FIG 3.

(A and B) Binding and internalization of HAdV5, HAdV26, HAdV35, and HAdV26F35 in A549 cells (A) and in SK-OV-3 cells (B). The results are expressed as fold control value, i.e., the value obtained for HAdV5, plus standard deviations. (C) Binding and internalization of HAdV26 in A549 and SK-OV-3 cells. The results are presented relative to A549 plus standard deviations. For both binding and internalization, cells were first incubated with HAdV5, HAdV26, HAdV35, and HAdV26F35 on ice for 1 h, Multiplicity of infection (MOI), 1,000 viral particles (vp)/cell. To measure binding, unbound viruses were removed by rinsing the cells with cold trypsin and PBS and collected by scraping the cells.
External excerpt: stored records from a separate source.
Lemma gradle_target_seconds_NoDup (raw_languages : list Lang) :
  NoDup (dict_keys (gradle_target_seconds raw_languages)).
Proof.
  unfold gradle_target_seconds.
  apply (fold_left_invariant record_gradle_target
           (fun _ gts => NoDup (dict_keys gts))).
  - constructor.
  - intros _ x gts _ IH. apply record_gradle_target_NoDup, IH.
Qed.

Lemma shares_loop_map (total : Qc) (gts gd : dict Qc) :
  NoDup (dict_keys gd ++ dict_keys gts) ->
  fold_left
    (fun (gd : dict Qc) (item : string * Qc) =>
       dict_set (fst item) (snd item / total)%Qc gd) gts gd
  = gd ++ map (share total) gts.
Proof.
  revert gd. induction gts as [|[k s] gts IH]; intros gd Hnd; simpl.
  - rewrite app_nil_r. reflexivity.
  - simpl in Hnd.
    assert (Habs : dict_get k gd = None).
    { apply dict_get_None_keys. intro Hin.
      apply NoDup_remove_2 in Hnd. apply Hnd, in_or_app. left. exact Hin. }
    rewrite dict_set_absent by exact Habs.
    rewrite IH.
    + rewrite <- app_assoc. reflexivity.
    + unfold dict_keys in *. rewrite map_app, <- app_assoc. exact Hnd.
Qed.

(** Each recorded language gets its own duration over the sum. *)
Lemma shares_of_map (gts : dict Qc) (total : Qc) :
  NoDup (dict_keys gts) -> shares_of gts total = map (share total) gts.
Proof.
  intro Hnd. unfold shares_of. rewrite shares_loop_map; [reflexivity|exact Hnd].
Qed.



(* ================================================================== *)
(** ** Finalization *)


Lemma dict_get_merge_into_other (k k' display : string) (acc : Qc) (d : dict Lang) :
  k' <> k -> dict_get k' (merge_into k display acc d) = dict_get k' d.
Proof.
  intro Hne. unfold merge_into. destruct (gt0 acc); [|reflexivity].
  apply dict_get_accumulate_other, Hne.
Qed.


Lemma dict_get_add_summary_other (k k' display : string) (acc : Qc) (d : dict Lang) :
  k' <> k -> dict_get k' (add_summary k display acc d) = dict_get k' d.
Proof.
  intro Hne. unfold add_summary. destruct (gt0 acc); [|reflexivity].
  apply dict_get_set_other, Hne.
Qed.

Lemma dict_get_add_summary_same (k display : string) (acc : Qc) (d : dict Lang) :
  gt0 acc = true ->
  dict_get k (add_summary k display acc d) = Some (mkLang display acc).
Proof.
  intro H. unfold add_summary. rewrite H. apply dict_get_set_same.
Qed.



(** The keys the redistribution writes are keys of the distribution. *)
Lemma dict_get_distribute_gradle_other
      (gradle : Qc) (gd : dict Qc) (d : dict Lang) (k : string) :
  ~ In k (dict_keys gd) ->
  dict_get k (distribute_gradle gradle gd d) = dict_get k d.
Proof.
  intro Hk. unfold distribute_gradle. destruct (gt0 gradle); [|reflexivity].
  revert d. induction gd as [|[k' r] gd IH]; intro d; simpl.
  - reflexivity.
  - simpl in Hk. rewrite IH by tauto.
    apply dict_get_accumulate_other. intro E. apply Hk. left. congruence.
Qed.

Lemma record_gradle_target_keys (gts : dict Qc) (lang : Lang) (k : string) :
  In k (dict_keys (record_gradle_target gts lang)) ->
  In k (dict_keys gts) \/ In k GRADLE_TARGET_LANGUAGES.
Proof.
  unfold record_gradle_target.
  destruct (mem (lower (name lang)) GRADLE_TARGET_LANGUAGES) eqn:E;
    [|left; assumption].
  intro Hin.
  destruct (dict_get (lower (name lang)) gts) as [v|] eqn:G.
  - rewrite (dict_keys_set_present _ _ v gts G) in Hin. left. exact Hin.
  - rewrite dict_keys_set_absent in Hin by exact G.
    apply in_app_or in Hin. destruct Hin as [Hin|[<-|[]]]; [left; exact Hin|].
    right. unfold mem in E. apply existsb_exists in E.
    destruct E as (x & Hx & Ex). apply String.eqb_eq in Ex. subst x. exact Hx.
Qed.

Lemma gradle_target_seconds_keys (raw_languages : list Lang) (k : string) :
  In k (dict_keys (gradle_target_seconds raw_languages)) ->
  In k GRADLE_TARGET_LANGUAGES.
Proof.
  unfold gradle_target_seconds.
  apply (fold_left_invariant record_gradle_target
           (fun _ gts => In k (dict_keys gts) -> In k GRADLE_TARGET_LANGUAGES)).
  - intros [].
  - intros _ x gts _ IH Hin.
    destruct (record_gradle_target_keys _ _ _ Hin); auto.
Qed.
(** A record as it is when [parseChangelog] is given a source and a
    table of release dates: the source is written on it, and a date
    that the header does not give is looked up under the version. *)
Definition tagged (sid sname : option jsstring)
    (rd : option (gmap (list N) (list N))) (v : ChangelogVersion) : ChangelogVersion :=
  {| version := version v;
     date := match date v, rd with
             | [], Some dates => orElse (default [] (dates !! version v)) []
             | d, _ => d
             end;
     items := items v;
     sourceId := sid;
     sourceName := sname |}.

(** The two variables of the loop, tagged. *)
Definition taggedState (sid sname : option jsstring)
    (rd : option (gmap (list N) (list N))) (st : pstate) : pstate :=
  PState (tagged sid sname rd <$> versions st)
         (tagged sid sname rd <$> currentVersion st).

(** The line starts with one of the three characters that open a
    header or a bullet. *)
Definition hasMarker (line : jsstring) : bool :=
  match line with
  | c :: _ => (c =? Chars.hash) || (c =? Chars.hyphen) || (c =? Chars.star)
  | [] => false
  end.

(** The time asked of the timers of a log, in milliseconds. *)
Fixpoint totalWait (log : list Fetch.event) : N :=
  match log with
  | [] => 0
  | Fetch.Timer ms :: log' => ms + totalWait log'
  | Fetch.Request _ :: log' => totalWait log'
  end.

(** The urls requested in a log. *)
Fixpoint requested (log : list Fetch.event) : list jsstring :=
  match log with
  | [] => []
  | Fetch.Request url :: log' => url :: requested log'
  | Fetch.Timer _ :: log' => requested log'
  end.

(** The replies still awaited by the callbacks of a sweep: two for a
    callback that waits for its response, one for a callback that
    waits for the body. *)
Definition awaits (t : Sources.ChangelogSource * Sources.task) : nat :=
  match t.2 with
  | Sources.AwaitFetch => 2
  | Sources.AwaitJson => 1
  | Sources.Settled _ => 0
  end.

Definition awaited (sw : Sources.sweep) : nat :=
  sum_list (awaits <$> Sources.tasks sw).
(** * file_methods: persistence layer of the Pupil recording tools

    A shallow embedding of [pupil_src/shared_modules/file_methods.py]:
    the session-settings store [Persistent_Dict], the whole-object codec
    [save_object] / [load_object], the record log reader and writer
    [load_pupil_data_file] / [save_pupil_data_file] and the lazily decoded
    record [Serialized_Dict] with its class-wide decode cache.

    The Python module delegates the byte format to the msgpack library.
    Module [msgpack] below models that library's wire format for the value
    universe [pyval], with the keyword arguments the source passes
    ([use_bin_type], [raw], [use_list], [object_hook], [default]). *)

From Stdlib Require Import ZArith Lia List String Ascii DecimalString.
From Stdlib.Strings Require Import Byte.
From stdpp Require Import gmap strings list fin_maps sorting.

Local Open Scope Z_scope.

(** ** Bytes and big-endian integers *)

Module Bytes.

#[global] Instance byte_eq_dec : EqDecision byte := Byte.byte_eq_dec.

Definition Z_of_byte (b : byte) : Z := Z.of_N (Byte.to_N b).

Definition byte_of_Z (z : Z) : byte :=
  match Byte.of_N (Z.to_N (z mod 256)) with
  | Some b => b
  | None => x00
  end.

(** [n] bytes of [z], most significant first (struct.pack(">...")). *)
Fixpoint be_bytes (n : nat) (z : Z) : list byte :=
  match n with
  | O => []
  | S n' => byte_of_Z (Z.shiftr z (8 * Z.of_nat n')) :: be_bytes n' z
  end.

Fixpoint be_value_from (acc : Z) (bs : list byte) : Z :=
  match bs with
  | [] => acc
  | b :: bs' => be_value_from (acc * 256 + Z_of_byte b) bs'
  end.

Definition be_value (bs : list byte) : Z := be_value_from 0 bs.

(** Two's complement reading of a [w]-bit unsigned value. *)
Definition to_signed (w : Z) (u : Z) : Z :=
  if u <? 2 ^ (w - 1) then u else u - 2 ^ w.

End Bytes.
Import Bytes.
(** One iteration of the parsing loop, with the record it keeps. *)
Lemma parse_line_outcome (raw : str) (d : decoder) :
  parse_line raw d = (d, [], inr tt)
  \/ parse_line raw d = (d, [], inl ValueError)
  \/ exists r c p g pos,
       field_shape r c p g
       /\ split tab (strip raw) = [r; c; p; g]
       /\ position_of p = inr pos
       /\ parse_line raw d = (with_snp d (mkSnp r c pos g), [], inr tt).
Proof.
  unfold parse_line.
  destruct (startswith (strip raw) (lit "#")) eqn:H1; [now left|].
  destruct (str_eqb (strip raw) []); [now left|]. cbn [orb].
  destruct (startswith (strip raw) (lit "rsid")) eqn:H2; [now left|].
  destruct (split tab (strip raw)) as [|r [|c [|p [|g [|x fs]]]]] eqn:S;
    try (now left).
  destruct (position_of p) as [e|pos] eqn:E.
  - apply position_of_error in E. subst. right; left. reflexivity.
  - right; right. exists r, c, p, g, pos.
    split; [now apply (kept_fields_shape raw r c p g)|].
    split; [reflexivity|]. split; [exact E|].
    unfold bind, lift, ret. now rewrite record_snp_run.
Qed.

Lemma digits_value_nonneg (s : str) (acc n : Z) :
  0 <= acc -> digits_value acc s = Some n -> 0 <= n.
Proof.
  revert acc. induction s as [|c s IH]; intros acc H E; simpl in E.
  - congruence.
  - destruct (decimal_value c) as [d|]; [|discriminate].
    apply (IH (10 * acc + Z.of_N d)); [lia|exact E].
Qed.

Lemma position_of_shape (p : str) (pos : position_t) :
  tab_free p -> position_of p = inr pos -> position_shape pos.
Proof.
  unfold position_of, int. intros T.
  destruct (isdigit p) eqn:D.
  - destruct (digits_value 0 p) as [n|] eqn:V; [|discriminate].
    destruct (int_max_str_digits <? _); [discriminate|].
    intros E. injection E as <-. simpl.
    now apply (digits_value_nonneg p 0 n).
  - intros E. injection E as <-. now split.
Qed.

(** X2. Every record the parsing pass keeps, on any input, comes from
    four fields without tab: its marker identifier is not empty and
    starts with no whitespace, [#] or [rsid], its genotype is not empty
    and ends with no whitespace, and its position is an integer that is
    not negative or a string that did not pass [isdigit]. *)
Theorem kept_records_shape (file : str) (f : list str) :
  Forall (fun s => record_shape s /\ position_shape (position s))
         (snps (state_of (parse_genome_file f (init file)))).
Proof.
  rewrite parse_genome_file_state.
  apply (for_each_state
           (fun d => Forall (fun s => record_shape s
                                      /\ position_shape (position s))
                            (snps d))); [|constructor].
  intros raw d H.
  destruct (parse_line_outcome raw d)
    as [E|[E|(r & c & p & g & pos & F & _ & P & E)]];
    rewrite E; unfold state_of; simpl; auto.
  apply Forall_app. split; [exact H|]. constructor; [|constructor].
  split.
  - now exists p.
  - simpl. apply (position_of_shape p); [|exact P].
    now destruct F as (_ & _ & Tp & _).
Qed.

(* ================================================================= *)
(** ** The keys of the counters *)

Lemma contains_keys {V} (d : dict V) (k : str) :
  contains d k = existsb (fun y => str_eqb y k) (keys d).
Proof.
  unfold contains, keys. induction d as [|[k' v] d IH]; simpl; auto.
  now destruct (str_eqb k' k).
Qed.

(** Assigning to a key keeps the keys in place and appends a new one. *)
Lemma keys_set {V} (d : dict V) (k : str) (v : V) :
  keys (set d k v) = if contains d k then keys d else keys d ++ [k].
Proof.
  unfold contains, keys. induction d as [|[k' v'] d IH]; simpl; auto.
  destruct (str_eqb k' k); simpl; [reflexivity|].
  rewrite IH. now destruct (get d k).
Qed.

Lemma first_seen_snoc (l : list str) (x : str) :
  first_seen (l ++ [x])
  = if existsb (fun y => str_eqb y x) (first_seen l) then first_seen l
    else first_seen l ++ [x].
Proof. unfold first_seen. now rewrite fold_left_app. Qed.

Lemma existsb_str_eqb (l : list str) (x : str) :
  existsb (fun y => str_eqb y x) l = true <-> In x l.
Proof.
  rewrite existsb_exists. split.
  - intros (y & Hin & E). apply str_eqb_eq in E. now subst.
  - intros H. exists x. split; [exact H|apply str_eqb_refl].
Qed.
For internalization measurement, unbound viruses were removed as described above, and the cells were transferred to 37°C and incubated for 1 h, allowing the viruses to enter the cells. The Cells were then rinsed twice with warm trypsin, dispersed, and pelleted by centrifugation. For both binding and internalization, total (cellular plus viral) DNA was extracted from the cells and used for quantification of viral DNA by qPCR, using the CMV region as a target sequence. **, P < 0.01; ***, P < 0.001. Results are from three independent experiments (n = 3).